» **What the task asks**: Pull out each line of the records holding the string "repeat".
=== Data provided ===
(** A stage that makes no removal either passes to the next or ends the import. *)
Lemma commit_after {A B} (p : kprog (result error A)) (f : A -> kprog (result error B)) tr r a :
  iruns (let* x := p in f x) tr r -> ev CommitRemoval a ∈ tr -> emits quiet p ->
  exists tr1 tr2 x, tr = tr1 ++ tr2 /\ iruns p tr1 (Ok x) /\ iruns (f x) tr2 r /\ ev CommitRemoval a ∈ tr2.
Proof.
  intros Hr Hin Hq. apply iruns_kbind in Hr as [(tr1 & tr2 & x & -> & H1 & H2)|(e & H1 & ->)].
  - exists tr1, tr2, x. split_and!; try done. apply elem_of_app in Hin as [Hin|Hin]; [|done].
    eapply emits_runs in H1; [|done]. rewrite Forall_forall in H1. by specialize (H1 _ Hin).
  - eapply emits_runs in H1; [|done]. rewrite Forall_forall in H1. by specialize (H1 _ Hin).
Qed.

Lemma check_plaintext_ok path value plaintext key m :
  check_plaintext path value plaintext = Ok (key, m) ->
  ParsePKCS8 plaintext = Ok (Some key) /\ ValidateKey key = None /\ publicKeyFingerprint key = Ok (sr_Fingerprint m) /\
  sr_ImportedAt m = en_ImportedAt value.
Proof. unfold check_plaintext. intros Hc. by repeat case_match; simplify_eq/=. Qed.

Lemma parse_bits raw key : parseRSAPrivateKey raw = Ok key -> 2048 <= BitLen key.
Proof.
  assert (Hc : forall k, checkRSAKey k = Ok key -> 2048 <= BitLen key).
  { unfold checkRSAKey. intros k. destruct (ValidateKey k); [done|]. destruct (Z.ltb_spec (BitLen k) 2048); [done|]. by intros [= <-]. }
  unfold parseRSAPrivateKey. intros Hp. repeat case_match; try done; by apply Hc in Hp.
Qed.

(** The one sequence of calls that ends in a removal of the source. *)
Lemma commit_sequence dir complete sourcePath destinationPath tr r a :
  iruns (Import dir complete sourcePath destinationPath) tr r -> ev CommitRemoval a ∈ tr ->
  exists p raw der protected encoded value plaintext key closed,
    tr = [ev (VerifyProtected (dir destinationPath)) None; ev (OpenSource sourcePath) None; ev ReadSource (Ok raw);
          ev (Protect der ("ci-runner GitHub App key " +:+ pr_fingerprint p)) (Ok protected); ev KeyNow (pr_now p);
          ev (MkdirSecret (dir destinationPath)) None; ev (HardenSecret (dir destinationPath)) None; ev (OpenExclusive destinationPath) None;
          ev (WriteSecret (pr_encoded p)) (Z.of_nat (String.length (pr_encoded p)), None); ev SyncSecret None; ev CloseSecret None;
          ev (HardenSecret destinationPath) None; ev (ReadSecret destinationPath) (Ok encoded);
          ev (Unprotect (en_Ciphertext value)) (Ok plaintext); ev ContextErr None; ev CommitRemoval a; ev CloseSource closed] /\
    parseRSAPrivateKey raw = Ok (pr_key p) /\ 2048 <= BitLen (pr_key p) /\ publicKeyFingerprint (pr_key p) = Ok (pr_fingerprint p) /\
    open_envelope encoded = Ok value /\ en_ImportedAt value = pr_now p /\
    ParsePKCS8 plaintext = Ok (Some key) /\ ValidateKey key = None /\ publicKeyFingerprint key = Ok (pr_fingerprint p).
Proof.
  unfold Import. destruct complete; cbn [negb]; [|by intros [-> _]%iruns_inv ?%elem_of_nil].
  destruct (String.eqb _ _ || String.eqb _ _); [by intros [-> _]%iruns_inv ?%elem_of_nil|]. intros Hr Hin.
  destruct (commit_after _ _ _ _ _ Hr Hin) as (t1 & t2 & [] & -> & H1 & H & Hin'); [unfold kask; solve_emits|]. clear Hr Hin. rename Hin' into Hin.
  apply iruns_one in H1 as ([|] & -> & H1); [done|].
  destruct (commit_after _ _ _ _ _ H Hin) as (t1 & t3 & [] & -> & H2 & H3 & Hin'); [unfold kask; solve_emits|]. clear H Hin. rename Hin' into Hin.
  apply iruns_one in H2 as ([|] & -> & H2); [done|].
  apply iruns_bind_inv in H3 as (t4 & t5 & res & H3 & Hcl & ->). apply iruns_one in Hcl as (closed & -> & _).
  apply elem_of_app in Hin as [Hin|Hin]; [|apply elem_of_cons in Hin as [Hin|Hin]; [by apply (f_equal (@projT1 _ _)) in Hin|by apply elem_of_nil in Hin]].
  unfold import_opened in H3.
  destruct (commit_after _ _ _ _ _ H3 Hin) as (t6 & t7 & p & -> & Hp & H4 & Hin'); [apply prepare_quiet|]. clear H3 Hin. rename Hin' into Hin.
  destruct (commit_after _ _ _ _ _ H4 Hin) as (t8 & t9 & [] & -> & Hs & H5 & Hin'); [apply store_protected_quiet|]. clear H4 Hin. rename Hin' into Hin.
  destruct (commit_after _ _ _ _ _ H5 Hin) as (t10 & t11 & [] & -> & Hv & H6 & Hin'); [apply verify_protected_quiet|]. clear H5 Hin. rename Hin' into Hin.
  apply prepare_ok in Hp as (raw & der & protected & text & -> & Hkey & Hder & Hfp & _).
  apply store_protected_ok in Hs as ->. apply verify_protected_ok in Hv as (encoded & value & plaintext & key & m & -> & Hopen & Hcheck & Hmf & Hma).
  apply iruns_inv in H6 as (a' & t12 & -> & H6). assert (t12 = []) as -> by (destruct a'; by apply iruns_inv in H6 as [-> _]).
  assert (Ha : a' = a).
  { apply elem_of_cons in Hin as [Hin|Hin]; [|by apply elem_of_nil in Hin].
    by apply (f_equal (fun e : event kresp => match e with existT CommitRemoval x => x | _ => None end)) in Hin. }
  subst a'. exists p, raw, der, protected, encoded, value, plaintext, key, closed.
  pose proof (check_plaintext_ok _ _ _ _ _ Hcheck) as (Hparse & Hvalid & Hfp' & Hat).
  split; [done|]. split_and!; try done; [by eapply parse_bits|congruence|by rewrite <- Hmf].
Qed.

(** The plaintext goes last.  The removal of the source is asked for only at the
    end of one exact sequence of calls: the volume was verified, the source read and
    parsed as an RSA key of at least 2048 bits, the envelope written completely to a
    file that did not exist, flushed, closed and secured, and then read back,
    decrypted and found to hold a valid key of the same fingerprint, with the
    import not cancelled. *)
Theorem plaintext_removed_after_proof dir complete sourcePath destinationPath tr r a :
  iruns (Import dir complete sourcePath destinationPath) tr r -> ev CommitRemoval a ∈ tr ->
  exists p raw der protected encoded value plaintext key closed,
    tr = [ev (VerifyProtected (dir destinationPath)) None; ev (OpenSource sourcePath) None; ev ReadSource (Ok raw);
          ev (Protect der ("ci-runner GitHub App key " +:+ pr_fingerprint p)) (Ok protected); ev KeyNow (pr_now p);
          ev (MkdirSecret (dir destinationPath)) None; ev (HardenSecret (dir destinationPath)) None; ev (OpenExclusive destinationPath) None;
          ev (WriteSecret (pr_encoded p)) (Z.of_nat (String.length (pr_encoded p)), None); ev SyncSecret None; ev CloseSecret None;
          ev (HardenSecret destinationPath) None; ev (ReadSecret destinationPath) (Ok encoded);
          ev (Unprotect (en_Ciphertext value)) (Ok plaintext); ev ContextErr None; ev CommitRemoval a; ev CloseSource closed] /\
    parseRSAPrivateKey raw = Ok (pr_key p) /\ 2048 <= BitLen (pr_key p) /\ publicKeyFingerprint (pr_key p) = Ok (pr_fingerprint p) /\
    open_envelope encoded = Ok value /\ en_ImportedAt value = pr_now p /\
    ParsePKCS8 plaintext = Ok (Some key) /\ ValidateKey key = None /\ publicKeyFingerprint key = Ok (pr_fingerprint p).
Proof. apply commit_sequence. Qed.

(** ** The protected file *)

(** Whether the protected file was created, its removal asked for, the removal of
    the source asked for, and answered without an error. *)
Record progress := mkProgress {
  ip_created : bool;
  ip_removed : bool;
  ip_committed : bool;
  ip_gone : bool;
}.

Definition untouched : progress := mkProgress false false false false.

(** The events that are allowed: only the destination is created and at most once,
    only what this import created is removed, and never after the source; the
    source is removed only while the protected file is in place. *)
Definition import_step (destination : string) (s : progress) (e : event kresp) : option progress :=
  match e with
  | existT (OpenExclusive path) answer =>
      if String.eqb path destination && negb (ip_created s)
      then Some (match answer with None => {| s with ip_created := true |} | Some _ => s end) else None
  | existT (WriteSecret _) _ => if ip_created s && negb (ip_removed s) then Some s else None
  | existT (RemoveSecret path) _ =>
      if String.eqb path destination && ip_created s && negb (ip_committed s) then Some {| s with ip_removed := true |} else None
  | existT CommitRemoval answer =>
      if ip_created s && negb (ip_removed s) && negb (ip_committed s)
      then Some {| s with ip_committed := true; ip_gone := match answer with None => true | Some _ => false end |} else None
  | _ => Some s
  end.

Abbreviation steps_of d := (obeys (import_step d)).

Definition fresh : progress := mkProgress true false false false.
Definition undone : progress := mkProgress true true false false.

Lemma remove_follows {A} destination (k : option error -> A) (Q : progress -> A -> Prop) :
  (forall r, Q undone (k r)) ->
  steps_of destination (let^ r := kask (RemoveSecret destination) in IRet (k r)) Q fresh.
Proof. intros HQ. apply obeys_call. intros r. exists undone. split; [cbn; by rewrite String.eqb_refl|]. apply HQ. Qed.

(** How a stage that writes ends: with the file in place, or with an error and
    nothing created or the removal asked for. *)
Definition stored {A} (s : progress) (r : result error A) : Prop :=
  match r with Ok _ => s = fresh | Err _ => s = untouched \/ s = undone end.
(** The name of a value ends before a separator; the rest starts with a blank. *)
Lemma attempt_assignment l prev s r :
  (forall prev s, attempt (seq l) prev s finish = Some r -> exists m, s = m +:+ r /\ starts_plain r) ->
  attempt (seq (assignment ++ l)) prev s finish = Some r ->
  exists sp c m, s = sp +:+ String c m +:+ r /\ string_forall white sp = true /\ separator c /\ starts_plain r.
Proof.
  intros Htail. change (attempt _ prev s finish) with
    (greedy white prev s (fun _ s => match s with
       | String a rest => if one_of [":"; "="]%char a then greedy white (Some a) rest (fun prev s => attempt (seq l) prev s finish) else None
       | EmptyString => None end)).
  intros (sp & _ & s' & -> & Hsp & Hs')%greedy_inv. destruct s' as [|c s']; [done|].
  destruct (one_of _ c) eqn:Hc; [|done]. apply greedy_inv in Hs' as (sp2 & prev' & s2 & -> & _ & Hr).
  destruct (Htail _ _ Hr) as (m & -> & Hplain). exists sp, c, (sp2 +:+ m). split_and!; try done.
  - by rewrite !string_app_cons, !string_app_assoc.
  - unfold one_of in Hc. cbn [existsb] in Hc. rewrite !orb_true_iff, !Ascii.eqb_eq in Hc. destruct Hc as [->|[->|?]]; [by left|by right|done].
Qed.

(** *** Letters *)

Definition is_letter (a : ascii) : bool := upper a || lower a.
===
» **Solution to the problem**:
Proof. unfold check_plaintext. intros Hc. by repeat case_match; simplify_eq/=. Qed.
  unfold parseRSAPrivateKey. intros Hp. repeat case_match; try done; by apply Hc in Hp.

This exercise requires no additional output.